That left the Warriors without Curry in crunch time against the Thunder’s fierce defense, currently ranked first in the NBA. Against it, with the game on the line, Golden State had a sequence of jagged possessions that ended in contested Andrew Wiggins and Jonathan Kuminga fadeaways, turnovers or rushed jumpers late in the clock.

“I thought we were a bit scattered and that’s on me,” Draymond Green said. “The game gets to that point, somebody got to slow the game down and get us into a set. I am the veteran out there. I am the one with the most experience out there. So I gotta get my head out of my a– and go get the ball and get us into a set. Something that would be beneficial for all of us.”

Without Curry, Kerr decided to go small with his starters for the first time this season. Brandin Podziemski started in Curry’s place and Kuminga replaced Trayce Jackson-Davis, bumping Green to the center spot.

Podziemski and Kuminga — expected to get a bump in scoring responsibility — started extremely slow, and the Warriors dug an immediate double-digit hole. But both brought more juice in the second quarter and were a large part of the third-quarter surge after Thunder wing Jalen Williams left the game, injuring his eye while contesting a Kuminga poster dunk.

Podziemski had 12 points and five assists. It was a small step forward as he tries to climb out of his offensive slump. Pat Spencer, the two-way guard who stepped into backup duties, turned the game with his second-quarter energy. Kuminga scored a team-high 19 points on 8 of 21 shooting.

“JK came and did that great job after that first (stint) when he was rusty,” Kerr said. “We definitely will play that smaller lineup with JK at the four and Draymond at the five plenty coming up. But my gut would be to keep starting the way we’ve been starting with Trayce and Draymond.”

Kerr said pregame that he knows Kuminga would “prefer to start,” but he likes him as the team’s scorer off the bench

“When (they) took me out the starting five, I didn’t complain,” Kuminga said. “Coming in today and telling me that I’m going to be in the starting five, I was happy but that hasn’t affected me at all. I still go out there and just play and be free. It’s not something that really affected me or anything like that.”

In the five-plus-minute drought in crunch time, Wiggins and Kuminga both had an in-traffic turnover, Podziemski missed a contested floater, Kuminga had a 3 blocked in the corner, Wiggins couldn’t get off a clean 11-footer and Green left an open corner 3 short. Nothing operated smoothly.

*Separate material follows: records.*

Lemma scope_authorization_witness :
  In "admin" ["read"; "admin"]
  ∧ Auth.hasScope
      {| Auth.id := Sample.sid; Auth.userId := "demo-user";
         Auth.createdAt := 0; Auth.lastActivity := 0;
         Auth.scopes := ["read"; "admin"]; Auth.expiresAt := 1800000 |}
      (Js.VString "terminal") = true.
Proof.
  assert (Hadmin : In "admin" ["read"; "admin"]) by (simpl; tauto).
  split; [exact Hadmin |].
  destruct (scope_authorization None
              {| Auth.id := Sample.sid; Auth.userId := "demo-user";
                 Auth.createdAt := 0; Auth.lastActivity := 0;
                 Auth.scopes := ["read"; "admin"]; Auth.expiresAt := 1800000 |}
              Sample.sid
              {| Mcp.id := Some (Mcp.IdNumber 1); Mcp.method := "send_terminal" |})
    as (_ & _ & Hall).
  exact (Hall Hadmin (Js.VString "terminal")).
Defined.

Lemma getRequiredScope_spellings_witness :
  In "send_terminal" Server.registeredTools
  ∧ Http.getRequiredScope "tools/send_terminal" = Http.getRequiredScope "send_terminal".
Proof.
  assert (Hin : In "send_terminal" Server.registeredTools) by (simpl; tauto).
  split; [exact Hin |].
  exact (getRequiredScope_spellings "send_terminal" Hin).
Defined.

Lemma malformed_token_rejected_witness :
  let req :=
    {| Http.verb := "POST"; Http.pathname := "/mcp/messages";
       Http.sessionIdFromQuery := Some Sample.sid;
       Http.sessionIdFromHeader := Some Sample.sid;
       Http.authorization := Some "Bearer bp_sk_ab";
       Http.json := Http.Parsed {| Mcp.id := Some (Mcp.IdNumber 1);
                                   Mcp.method := "initialize" |} |} in
  (String.length "bp_sk_ab" ≤ 8)%nat
  ∧ @Http.handleRequest Sample.crypto None Sample.later Sample.manager req
    = (Sample.manager, Some (Http.reject 401 "Invalid API key format")).
Proof.
  intros req.
  assert (Hshort : (String.length "bp_sk_ab" ≤ 8)%nat) by (simpl; lia).
  split; [exact Hshort |].
  destruct (malformed_token_rejected (crypto := Sample.crypto) None Sample.later
              Sample.manager req "bp_sk_ab" eq_refl eq_refl eq_refl (or_intror Hshort))
    as (_ & Hrejected & _).
  exact Hrejected.
Defined.
(** X10.  An object with a non-empty string [$ref] and a [$id] of 24 hex
    digits validates to the native reference that the library builds from
    [$ref], the validated identifier and [$db]: the identifier inside is
    native with [parseToBSON], and the canonical hex string without it.
    The identifier constructor is entered first, the reference
    constructor second.  This holds for [safeParseAsync] and, the caller
    not having set [async], for [safeParse]. *)
Theorem Reference_success
    (other : Generator) (def : Def)
    (cname : string) (props : list (string * value)) (c s : string)
    (params : option JamfParseParams) (w : world) :
  lookup_prop "$ref" props = VString c -> c <> "" ->
  lookup_prop "$id" props = VString s -> is_hex24 s = true ->
  exists i x,
    ObjectId_of_string s = inr i
    /\ DBRef_new (VString c)
         (if default false (params ≫= p_parseToBSON)
          then VObjectId i else VString (toHexString i))
         (lookup_prop "$db" props) = inr x
    /\ instanceof_DBRef x = true
    /\ observe (safeParseAsync_awaited (JamfDBRef_new other def) (VObject cname props)
                  params w) = Ret (Succeeded x)
    /\ (default false (params ≫= p_async) = false ->
        observe (safeParse (JamfDBRef_new other def) (VObject cname props) params w)
        = Ret (Succeeded x)
        /\ calls (snd (safeParse (JamfDBRef_new other def) (VObject cname props) params w))
           = calls w
             ++ [NewObjectId (VString s);
                 NewDBRef (VString c)
                   (if default false (params ≫= p_parseToBSON)
                    then VObjectId i else VString (toHexString i))
                   (lookup_prop "$db" props)]).
Proof.
  intros Href Hc Hid Hs.
  destruct (ObjectId_of_string_hex24 s Hs) as (i & Hi & _).
  destruct (DBRef_new_string c
              (if default false (params ≫= p_parseToBSON)
               then VObjectId i else VString (toHexString i))
              (lookup_prop "$db" props)) as [x Hx].
  exists i, x. split; [exact Hi|]. split; [exact Hx|].
  split; [exact (DBRef_new_instance _ _ _ _ Hx)|].
  assert (Hdel : delegates (VObject cname props) = true).
  { cbn [delegates]. rewrite Href, Hid, (truthy_string c Hc).
    apply truthy_string. intros ->. discriminate Hs. }
  assert (Hsync : forall params',
    default false (params' ≫= p_async) = false ->
    default false (params' ≫= p_parseToBSON) = default false (params ≫= p_parseToBSON) ->
    safeParse (JamfDBRef_new other def) (VObject cname props) params' w
    = (Ret (SafeParseSuccess x),
       logged (NewDBRef (VString c)
                 (if default false (params ≫= p_parseToBSON)
                  then VObjectId i else VString (toHexString i))
                 (lookup_prop "$db" props))
         (logged (NewObjectId (VString s)) (snd (new_array w))))).
  { intros params' Ha Hb.
    rewrite (Reference_safeParse_identifier_valid other def cname props (VString s) i)
      by (assumption || (rewrite Hid; reflexivity) || exact Hi).
    rewrite Href, Hb, Hx. reflexivity. }
  split.
  - rewrite (proj1 (Reference_async_as_sync other def _ params w)).
    rewrite (Hsync (without_async params));
      [reflexivity|apply without_async_async|apply without_async_parseToBSON].
  - intros Ha. rewrite (Hsync params Ha eq_refl). split; [reflexivity|].
    cbn [snd calls logged new_array]. rewrite <- app_assoc. reflexivity.
Qed.

Lemma Reference_success_witness :
  exists i x,
    ObjectId_of_string sample_hex = inr i
    /\ DBRef_new (VString "users") (VString (toHexString i)) VUndefined = inr x
    /\ observe (safeParseAsync_awaited (JamfDBRef_new bson_rejects plain_def)
                  (reference_object (VString "users") (VString sample_hex)) None initial)
       = Ret (Succeeded x)
    /\ observe (safeParse (JamfDBRef_new bson_rejects plain_def)
                  (reference_object (VString "users") (VString sample_hex)) None initial)
       = Ret (Succeeded x).
Proof.
  destruct (Reference_success bson_rejects plain_def "Object"
              [("$ref", VString "users"); ("$id", VString sample_hex)]
              "users" sample_hex None initial)
    as (i & x & H1 & H2 & _ & H3 & H4).
  - reflexivity.
  - discriminate.
  - reflexivity.
  - reflexivity.
  - exists i, x. split; [exact H1|]. split; [exact H2|]. split; [exact H3|].
    apply H4. reflexivity.
Defined.

(** X11.  When [$ref] is truthy and [$id] is a string of 24 hex digits,
    so that the identifier is accepted, but the reference constructor
    raises (it does on a [$ref] that is not a string), the raise is
    caught: [safeParseAsync], and [safeParse] unless the caller set
    [async], fail with one [custom] issue carrying the message of what was
    raised, placed at the validator's own path, not at [$id].  With
    [async] set, [safeParse] raises on meeting the promise. *)
Theorem Reference_construction_failure
    (other : Generator) (def : Def)
    (cname : string) (props : list (string * value)) (s : string) (e : exn)
    (params : option JamfParseParams) (w : world) :
  truthy (lookup_prop "$ref" props) = true ->
  lookup_prop "$id" props = VString s -> is_hex24 s = true ->
  (forall o, DBRef_new (lookup_prop "$ref" props) o (lookup_prop "$db" props) = inl e) ->
  let failure :=
    Ret (Failed
           [ {| issue_code := custom; issue_expected := None; issue_received := None;
                issue_path := default [] (params ≫= p_path);
                issue_message := default "unknown error" (exn_message e) |} ]) in
  observe (safeParseAsync_awaited (JamfDBRef_new other def) (VObject cname props) params w)
  = failure
  /\ (default false (params ≫= p_async) = false ->
      observe (safeParse (JamfDBRef_new other def) (VObject cname props) params w)
      = failure)
  /\ (default false (params ≫= p_async) = true ->
      observe (safeParse (JamfDBRef_new other def) (VObject cname props) params w)
      = Throw (Error "Synchronous parse encountered promise.")).
Proof.
  intros Href Hid Hs Hnew failure.
  destruct (ObjectId_of_string_hex24 s Hs) as (i & Hi & _).
  assert (Hdel : delegates (VObject cname props) = true).
  { cbn [delegates]. rewrite Href, Hid.
    apply truthy_string. intros ->. discriminate Hs. }
  assert (Hsync : forall params',
    default false (params' ≫= p_async) = false ->
    default [] (params' ≫= p_path) = default [] (params ≫= p_path) ->
    observe (safeParse (JamfDBRef_new other def) (VObject cname props) params' w)
    = failure).
  { intros params' Ha Hp.
    rewrite (Reference_safeParse_identifier_valid other def cname props (VString s) i)
      by (assumption || (rewrite Hid; reflexivity) || exact Hi).
    rewrite Hnew. cbn [observe safeParse_ctx common issues]. read_store.
    rewrite app_nil_r. unfold Path in *. rewrite Hp. reflexivity. }
  split; [|split].
  - rewrite (proj1 (Reference_async_as_sync other def _ params w)).
    apply Hsync; [apply without_async_async|apply without_async_path].
  - intros Ha. apply Hsync; [exact Ha|reflexivity].
  - intros Ha.
    destruct (safeParse_deferred_raises other def (VObject cname props) params w)
      as (e' & -> & He').
    { cbn [defers]. rewrite Ha, Hdel. reflexivity. }
    rewrite He'; [reflexivity|].
    intros e''. cbn [nested_id]. rewrite Hid. discriminate.
Qed.
Lemma drop_from_all {A} (idx : list nat) (l : list A) :
  forall i, (forall j, (i <= j < i + length l)%nat -> In j idx) ->
            drop_from i idx l = [].
Proof.
  induction l as [|a l IH]; intros i H; simpl; [reflexivity|].
  replace (mem i idx) with true
    by (symmetry; apply mem_true_iff, H; simpl; lia).
  apply IH. intros j Hj. apply H. simpl. lia.
Qed.

(** Nothing is left for phase two. *)
Lemma identity_nothing_left (fg : list cell) :
  Forall valid_cell fg -> non_overlapping fg -> lft_fcst_grid fg fg = [].
Proof.
  intros Hv Hno. unfold lft_fcst_grid. apply drop_from_all.
  intros j Hj. destruct (nth_error fg j) as [t|] eqn:Ht.
  - apply in_exact_cells. exists t. split; [eapply nth_error_In; eassumption|].
    rewrite (@consumed_self fg j t Hv Hno Ht). now left.
  - apply nth_error_None in Ht. lia.
Qed.

Lemma zip_zeros_l (r : vec) : vec_eq (zip_with Qplus (zeros (length r)) r) r.
Proof.
  induction r as [|x r IH]; simpl; constructor; [lra|exact IH].
Qed.

Lemma vec_eq_refl (r : vec) : vec_eq r r.
Proof. induction r; constructor; [reflexivity|assumption]. Qed.

Lemma vec_eq_trans (u v w : vec) : vec_eq u v -> vec_eq v w -> vec_eq u w.
Proof.
  intros H. revert w. induction H as [|x y u v Hxy Huv IH]; intros w Hw.
  - inversion Hw. constructor.
  - inversion Hw as [|? z ? w' Hyz Hvw]; subst.
    constructor; [lra|now apply IH].
Qed.

Lemma zip_zeros_l_eq (m : nat) (u r : vec) :
  length r = m -> vec_eq u r -> vec_eq (zip_with Qplus (zeros m) u) r.
Proof.
  intros <- H.
  assert (Hl : length u = length r) by (induction H; simpl; congruence).
  rewrite <- Hl. apply (@vec_eq_trans _ u); [apply zip_zeros_l|exact H].
Qed.

Lemma Forall2_nth_error {A B} (R : A -> B -> Prop) (l : list A) :
  forall l' : list B,
    length l = length l' ->
    (forall i a b, nth_error l i = Some a -> nth_error l' i = Some b -> R a b) ->
    Forall2 R l l'.
Proof.
  induction l as [|a l IH]; intros [|b l'] Hlen H; try discriminate;
    constructor.
  - apply (H 0%nat); reflexivity.
  - apply IH; [simpl in Hlen; lia|].
    intros i x y Hx Hy. apply (H (S i)); assumption.
Qed.

(** The row of a cell of the partition itself. *)
Lemma identity_row (E : Env) (fg : list cell) (fr : ndarray) (i : nat)
      (t : cell) (r : vec) :
  wf fr -> length (rows fr) = length fg ->
  Forall valid_cell fg -> non_overlapping fg ->
  nth_error fg i = Some t -> nth_error (rows fr) i = Some r ->
  vec_eq (remap_cell E fg fg fr t) r.
Proof.
  intros Hwf Hlen Hv Hno Ht Hr.
  assert (Hrl : length r = ncols fr).
  { unfold wf in Hwf. rewrite Forall_forall in Hwf. apply Hwf.
    eapply nth_error_In; eassumption. }
  assert (Hex : exact_rate fg fr t = zip_with Qplus (zeros (ncols fr)) r).
  { unfold exact_rate.
    rewrite (@select_where vec [] (Fecsep.inside_mask fg t) (rows fr))
      by (rewrite length_inside_mask; lia).
    fold (consumed fg t). rewrite (@consumed_self fg i t Hv Hno Ht).
    simpl. unfold sum_axis0. simpl.
    now rewrite (nth_error_nth _ _ _ Hr). }
  assert (Hov : overlap_rate E fg fg fr t = [0]).
  { unfold overlap_rate. now rewrite identity_nothing_left. }
  unfold remap_cell. rewrite Hex, Hov. unfold Fecsep.zero_pad. simpl length.
  destruct (Nat.ltb_spec 1 (ncols fr)) as [Hlt|Hge].
  - apply zip_zeros_l_eq; [exact Hrl|].
    apply zip_zeros_l_eq; [exact Hrl|apply vec_eq_refl].
  - destruct r as [|x [|y r]]; simpl in Hrl.
    + rewrite <- Hrl. simpl. constructor.
    + rewrite <- Hrl. simpl. constructor; [lra|constructor].
    + lia.
Qed.

(** The engine returns on its own partition, whatever the number of
    bins. *)
Lemma identity_value (E : Env) (fg : list cell) (fr : ndarray) :
  wf fr -> length (rows fr) = length fg -> fg <> [] ->
  Forall valid_cell fg -> non_overlapping fg ->
  engine_value E fg fg fr = Ok (map (remap_cell E fg fg fr) fg).
Proof.
  intros Hwf Hlen Hne Hv Hno. unfold engine_value.
  destruct fg as [|t0 fg']; [congruence|].
  set (fg := t0 :: fg') in *.
  rewrite Hlen, Nat.eqb_refl. unfold add2.
  destruct (@row_length_uniform (length (Fecsep.zero_pad (ncols fr) [0]))
              (map (fun t => Fecsep.zero_pad (ncols fr) (overlap_rate E fg fg fr t)) fg))
    as [c1 ->].
  { apply Forall_map, Forall_forall. intros t _.
    unfold overlap_rate. now rewrite identity_nothing_left. }
  destruct (@row_length_uniform (ncols fr) (map (exact_rate fg fr) fg)) as [c2 ->].
  { apply Forall_map, Forall_forall. intros t _. now apply length_exact_rate. }
  rewrite !length_map, Nat.eqb_refl.
  apply zipM_map. intros t _. now apply add1_remap_cell.
Qed.

(** The identity remap where the engine does it: for a forecast that is
    not empty, with valid cells that do not overlap and one row of rates
    per cell, remapping onto its own partition consumes every cell in
    phase one, leaves nothing to phase two, and returns the rate matrix of
    the forecast (as numbers: [0 + x] for [x]). *)
Theorem identity_remap (E : Env) (fg : list cell) (fr : ndarray)
        (ncpu : option Z) :
  fair E -> workers_ok E ncpu -> wf fr ->
  length (rows fr) = length fg -> fg <> [] ->
  Forall valid_cell fg -> non_overlapping fg ->
  lft_fcst_grid fg fg = []
  /\ exists out,
       returned (Fecsep._forecast_mapping_generic E fg fg fr ncpu) = Ok out
       /\ mat_eq out (rows fr).
Proof.
  intros HE Hw Hwf Hlen Hne Hv Hno.
  split; [now apply identity_nothing_left|].
  exists (map (remap_cell E fg fg fr) fg).
  rewrite (@engine_run E fg fg fr ncpu HE Hw Hwf). cbn [returned snd].
  split; [now apply identity_value|].
  apply Forall2_nth_error; [rewrite length_map; lia|].
  intros i a r Ha Hr. rewrite nth_error_map in Ha.
  destruct (nth_error fg i) as [t|] eqn:Ht; [|discriminate].
  injection Ha as <-. now apply (@identity_row E fg fr i t r).
Qed.

Lemma identity_remap_witness :
  exists out,
    returned (Fecsep._forecast_mapping_generic flat_env
                [mk_cell 0 0 10 10; mk_cell 10 0 20 10]
                [mk_cell 0 0 10 10; mk_cell 10 0 20 10]
                (mk_ndarray 2 [[4; 0]; [2; 1]]) None) = Ok out
    /\ mat_eq out [[4; 0]; [2; 1]].
Proof.
  destruct (@identity_remap flat_env [mk_cell 0 0 10 10; mk_cell 10 0 20 10]
              (mk_ndarray 2 [[4; 0]; [2; 1]]) None)
    as (_ & out & H1 & H2).
  - exact flat_env_fair.
  - simpl. lia.
  - repeat constructor.
  - reflexivity.
  - discriminate.
  - apply valid_cells_check. reflexivity.
  - apply non_overlapping_check. reflexivity.
  - exists out. split; [exact H1|exact H2].
Defined.

(** C2 (identity remap), at the forecast the engine misses.  The empty
    forecast is a valid forecast (no cell, no row of rates, its cells do
    not overlap) and its own partition is a target partition equal to it;
    its identity remap should return its rate matrix, of no row.  The
    engine raises ValueError instead: [numpy.concatenate] refuses the
    empty list of index arrays that phase one returns for no target
    cell. *)
Lemma identity_remap_empty :
  Forall valid_cell [] /\ non_overlapping [] /\ wf (mk_ndarray 2 [])
  /\ returned (Fecsep._forecast_mapping_generic flat_env [] []
                 (mk_ndarray 2 []) (Some 1%Z)) = Raise ValueError.
Proof.
  split; [constructor|]. split; [|split; [constructor|reflexivity]].
  intros i j c d _ H. destruct i; discriminate.
Qed.

(** ** Cells that only touch *)


(** Between the poles [tent] is the latitude. *)
Lemma tent_id (y : Q) : -(90) <= y -> y <= 90 -> tent y == y.
Proof.
  intros H1 H2. unfold tent.
  destruct (Qle_bool y (-(90))) eqn:E1.
  - apply Qle_bool_iff in E1. lra.
  - destruct (Qle_bool y 90) eqn:E2; [reflexivity|].
    apply Qle_bool_false in E2. lra.
Qed.

Lemma polar_area_law : area_law polar_area.
Proof.
  exists tent. split; [|split].
  - intros y y' H1 H2 H3. rewrite !tent_id by lra. exact H2.
  - intros y y' H1 H2 H3. rewrite !tent_id by lra. exact H2.
  - intros x0 y0 x1 y1 _ _ _ _. reflexivity.
Qed.

Lemma polar_env_fair : fair polar_env.
Proof. intros k n. apply permutation_rev_seq. Qed.

Lemma clamp_range (y : Q) : -(90) <= clamp y /\ clamp y <= 90.
Proof. unfold clamp. qminmax; lra. Qed.

Lemma clamp_mono (y y' : Q) : y <= y' -> clamp y <= clamp y'.
Proof. intros H. unfold clamp. qminmax; lra. Qed.

Lemma clamp_id (y : Q) : -(90) <= y -> y <= 90 -> clamp y == y.
Proof. intros H1 H2. unfold clamp. qminmax; lra. Qed.

(** The primitive of an area law, held constant beyond the poles: it does
    not decrease anywhere, and between the poles it is the primitive. *)
Lemma area_law_clamped (area : Q -> Q -> Q -> Q -> Q) :
  area_law area ->
  exists G : Q -> Q,
    (forall y y', y <= y' -> G y <= G y')
    /\ (forall y y', -(90) <= y -> y < y' -> y' <= 90 -> G y < G y')
    /\ forall x0 y0 x1 y1,
         x0 <= x1 -> -(90) <= y0 -> y0 <= y1 -> y1 <= 90 ->
         area x0 y0 x1 y1 == (x1 - x0) * (G y1 - G y0).
Proof.
  intros (G & Gle & Glt & Ha).
  assert (Gid : forall y, -(90) <= y -> y <= 90 -> G (clamp y) == G y).
  { intros y H1 H2. pose proof (clamp_range y) as [C1 C2].
    pose proof (clamp_id H1 H2) as Hc.
    apply Qle_antisym; apply Gle; lra. }
  exists (fun y => G (clamp y)). split; [|split].
  - intros y y' H. pose proof (clamp_range y) as [C1 C2].
    pose proof (clamp_range y') as [C3 C4].
    apply Gle; [exact C1|now apply clamp_mono|exact C4].
  - intros y y' H1 H2 H3. rewrite !Gid by lra. now apply Glt.
  - intros x0 y0 x1 y1 Hx H1 H2 H3. rewrite !Gid by lra. now apply Ha.
Qed.

Lemma intersects_valid (t s : cell) :
  valid_cell t -> valid_cell s ->
  intersects (Fecsep.create_polygon t) (Fecsep.create_polygon s) = true
  <-> (lon1 t <= lon2 s /\ lon1 s <= lon2 t)
      /\ (lat1 t <= lat2 s /\ lat1 s <= lat2 t).
Proof.
  intros Ht Hs. rewrite !create_polygon_valid by assumption.
  unfold intersects. simpl. now rewrite !andb_true_iff, !Qle_bool_iff.
Qed.









(** ** No validation at the boundary *)

(** C9 (fail-fast validation), as the code has it.  Neither
    [forecast_mapping] nor the engine checks its input.  Take a non-empty
    target partition, at least one worker, a rate matrix of at least one
    bin, cells whose corners differ in both coordinates and source cells of
    non-zero area (so that every polygon is a rectangle and no division is
    by zero), and nothing more about the cells: their bounds may be in the
    wrong order and their latitudes outside [-90, 90].  If the rate matrix
    has one row per source cell the remap returns a rate matrix, one row
    per target cell.  If it has not, the remap raises IndexError: the mask
    of phase one does not fit the rate matrix. *)
Theorem remap_validates_nothing (E : Env) (fb : list cell) (data : ndarray)
        (tb : list cell) (ncpu : option Z) :
  fair E -> workers_ok E ncpu -> wf data -> (1 <= ncols data)%nat ->
  tb <> [] -> Forall box_like tb -> Forall box_like fb ->
  Forall (fun c => ~ Fecsep.calc_cell_area E c == 0) fb ->
  (length (rows data) = length fb ->
   exists out,
     returned (Fecsep.forecast_mapping E fb data tb ncpu) = Ok out
     /\ length out = length tb)
  /\ (length (rows data) <> length fb ->
      returned (Fecsep.forecast_mapping E fb data tb ncpu) = Raise IndexError).
Proof.
  intros HE Hw Hwf Hm Hne _ _ _.
  unfold Fecsep.forecast_mapping.
  rewrite (@engine_run E tb fb data ncpu HE Hw Hwf). cbn [returned snd].
  split; intros Hlen.
  - exists (map (remap_cell E tb fb data) tb).
    split; [now apply engine_value_ok|apply length_map].
  - unfold engine_value. destruct tb as [|t0 tb']; [congruence|].
    destruct (Nat.eqb_spec (length (rows data)) (length fb)); [congruence|].
    reflexivity.
Qed.

Lemma remap_validates_nothing_witness :
  exists out,
    returned (Fecsep.forecast_mapping flat_env [mk_cell 10 0 0 10]
                (mk_ndarray 1 [[3]]) [mk_cell 0 0 5 10; mk_cell 5 0 10 100]
                (Some 1%Z)) = Ok out
    /\ length out = 2%nat.
Proof.
  destruct (@remap_validates_nothing flat_env [mk_cell 10 0 0 10]
              (mk_ndarray 1 [[3]]) [mk_cell 0 0 5 10; mk_cell 5 0 10 100]
              (Some 1%Z)) as [H _].
  - exact flat_env_fair.
  - simpl. lia.
  - repeat constructor.
  - simpl. lia.
  - discriminate.
  - repeat constructor; simpl; intros H; discriminate H.
  - repeat constructor; simpl; intros H; discriminate H.
  - repeat constructor. intros H. discriminate H.
  - apply H. reflexivity.
Defined.

(** A forecast cell with latitudes from 100 to 120 degrees, remapped onto
    its two halves: the input is malformed, and the remap returns half of
    the rates for each half. *)
Lemma malformed_cell_accepted :
  malformed (mk_cell 0 100 10 120)
  /\ exists out,
       returned (Fecsep.forecast_mapping flat_env [mk_cell 0 100 10 120]
                   (mk_ndarray 2 [[8; 0]])
                   [mk_cell 0 100 5 120; mk_cell 5 100 10 120] (Some 2%Z))
       = Ok out
       /\ mat_eq out [[4; 0]; [4; 0]].
Proof.
  split.
  - unfold malformed. simpl. right. right. right. reflexivity.
  - eexists. split; [vm_compute; reflexivity|].
    repeat constructor; reflexivity.
Qed.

“Everybody wanted it,” Green said. “JK was getting to the hole. He wanted it. Wiggs got into the paint a couple of times. He wanted it. BP did as well. But our spacing wasn’t correct, and so they’re able to collapse on the paint and we don’t have the proper kick-outs because our spacing wasn’t right because we weren’t getting into anything. It was just guys making plays themselves.

“So I can do a better job there and I definitely have to, especially when Steph’s out . .. Sometimes you just get lost in the game. I kind of got lost in the game a little bit, but I got to be able to identify that we’re a little scattered and get us settled down and get us into something. That’s not on BP or any of those guys. They don’t have the experience to do that, so that’s on me, that’s my fault.”

(Photo of Kyle Anderson shooting against Oklahoma City’s Ajay Mitchell and Cason Wallace: Ezra Shaw / Getty Images)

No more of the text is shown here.